In the Symantec Endpoint Protection Manager (SEPM)
1. Create a policy to exclude the Backup Exec processes, from within Symantec Endpoint Protection Manager console.
a. Click on Policies, Firewall, Add a Firewall policy.
b. Set the Policy Name as Backup Exec Process, add a brief Description, and put a checkmark in the "Enable this policy" checkbox.
c. Click Rules, Add Rule, set Rule Name as "Allow Backup Exec" and click Next. Select "Allow connections" and click Next. Select only the applications listed below and click Add.
d. Add all Backup Exec processes listed below(*), and click Next. Select only the computers and sites listed below, click Add, add all Backup Exec Media Servers and click Next.
* Backup Exec processes
· C:\Program Files\Symantec\Backup Exec\beremote.exe
· C:\Program Files\Symantec\Backup Exec\beserver.exe
· C:\Program Files\Symantec\Backup Exec\bengine.exe
· C:\Program Files\Symantec\Backup Exec\benetns.exe
· C:\Program Files\Symantec\Backup Exec\pvlsvr.exe
· C:\Program Files\Symantec\Backup Exec\BkUpexec.exe
· C:\Program Files\Symantec\Backup Exec\RAWS\beremote.exe
(Change C:\ as needed depending on which root volume the Media Server or Remote Agent is installed to)
d. Select All types of communication and click Next. Click Finish. Click OK, Click Yes, select the Group or Subgroup where Backup exec Media Servers belongs, click Assign, and then click Yes.
2. Change the following File System Auto-Protect setting in Symantec Endpoint Protection Manager for each client group where an associated client has the Remote Agent for Windows installed.
a. Click on Clients, Policies Tab, select Virus and Spyware Protection policy – Balanced, click Edit Shared.
b. Within Protection Technology click on Auto-Protect, Click Advanced Scanning and Monitoring.
c. Click on Scan Details tab, select Scan when a file is modified, uncheck "Scan when a file is backed up", click OK and click OK once again.
In Symantec Endpoint Protection 12.1 client
Alternatively, the settings can be changed per client as well. The following steps are recommended for "unmanaged" or "self-managed" SEP clients.
(NOTE: SEP clients can either be "managed" or "unmanaged/self-managed." If the client is managed and a policy has been assigned to its client group in the SEPM, settings configured locally will not remain applied. It is recommended that managed SEP clients be configured by Firewall policies configured at the SEPM.)
1. Open Symantec Endpoint Protection Client.
2. Click "Change Settings".
3. Click "Configure Settings" for "Antivirus and Antispyware Protection Settings".
4. Click the tab labeled "Auto-Protect".
5. Click the button labeled "Advanced".
6. Change "Scan when a file is accessed or modified" to "Scan when a file is modified". *See below
7. Uncheck "Scan when a file is backed up".
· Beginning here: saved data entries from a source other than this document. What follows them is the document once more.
Definition transcribeAudioFromRequest (a : AzureAIFoundry) (modelName : string)
    (input : ai.ModelRequest) : M ai.ModelResponse :=
  match scanAudio (ai.Messages input) with
  | Err e => throw e
  | Ok (audioData, filename) =>
      match audioData with
      | [] => throw (Errorf "no audio data found in request")
      | _ :: _ =>
          let req := sttRequest audioData filename input in
          resp <- transcribeAudioInternal a modelName req ;;
          ret (textResponse [ai.NewTextPart (STT_Text resp)])
      end
  end.

(** ** Message translator *)

Definition hasMultimodalContent (msg : ai.Message) : bool :=
  let '(hasText, hasMedia) :=
    fold_left
      (fun '(hasText, hasMedia) part =>
         (if ai.IsText part then true else hasText,
          if ai.IsMedia part then true else hasMedia))
      (ai.Content msg) (false, false) in
  hasMedia || (hasText && (1 <? Z.of_nat (length (ai.Content msg)))).

(** [msg.Content[0].Text]; only read when the content is not empty. *)
Definition firstText (content : list ai.Part) : string :=
  match content with
  | part :: _ => ai.Text part
  | [] => ""
  end.

(** Body of the loop of the multimodal user case. *)
Definition appendContentPart
    (contentParts : list openai.ChatCompletionContentPartUnionParam)
    (part : ai.Part) : list openai.ChatCompletionContentPartUnionParam :=
  if ai.IsText part then contentParts ++ [openai.OfText (ai.Text part)]
  else if ai.IsMedia part then contentParts ++ [openai.OfImageURL (ai.Text part)]
  else contentParts.

(** Body of the loop of the model case; the state is
    [(textContent, toolCalls)]. *)
Definition appendModelPart
    (st : string * list openai.ChatCompletionMessageFunctionToolCallParam)
    (part : ai.Part)
    : string * list openai.ChatCompletionMessageFunctionToolCallParam :=
  let '(textContent, toolCalls) := st in
  match part with
  | ai.NewTextPart text => (textContent +:+ text, toolCalls)
  | ai.NewToolRequestPart toolReq =>
      match json_Marshal (ai.ToolRequest_Input toolReq) with
      | Err _ => (textContent, toolCalls)
      | Ok argsJSON =>
          (textContent,
           toolCalls ++
             [openai.mkToolCallParam ("call_" +:+ ai.ToolRequest_Name toolReq)
                "function" (ai.ToolRequest_Name toolReq) argsJSON])
      end
  | _ => (textContent, toolCalls)
  end.

(** Body of the loop of the tool case. *)
Definition appendToolPart
    (openAIMessages : list openai.ChatCompletionMessageParamUnion)
    (part : ai.Part) : list openai.ChatCompletionMessageParamUnion :=
  match part with
  | ai.NewToolResponsePart toolResp =>
      match json_Marshal (ai.ToolResponse_Output toolResp) with
      | Err _ => openAIMessages
      | Ok outputJSON =>
          openAIMessages ++
            [openai.OfTool outputJSON ("call_" +:+ ai.ToolResponse_Name toolResp)]
      end
  | _ => openAIMessages
  end.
8. Check “Do not scan files when trusted processes access the files”.
9. Click OK.
10. Click OK again .
11. Close Symantec Endpoint Protection Client.
Additional details about changing the "Scan files when" Option:
- Scan when a file is accessed or modified: Scans the files when they are written, opened, moved, copied, or run. Use this option for more complete file system protection. This option might have a performance impact because Auto-Protect scans files during all types of operations.
- Scan when a file is modified: Scans the files when they are written, modified, or copied. Use this option for slightly faster performance.
*Note: This option may permit threats to be executed from any removable media that is inserted. Please ensure proper steps are taken to avoid this.
Note: The setting "Scan when a file is backed up" applies only to files that are backed up. Auto-Protect scans the files that are restored from backup regardless of this setting.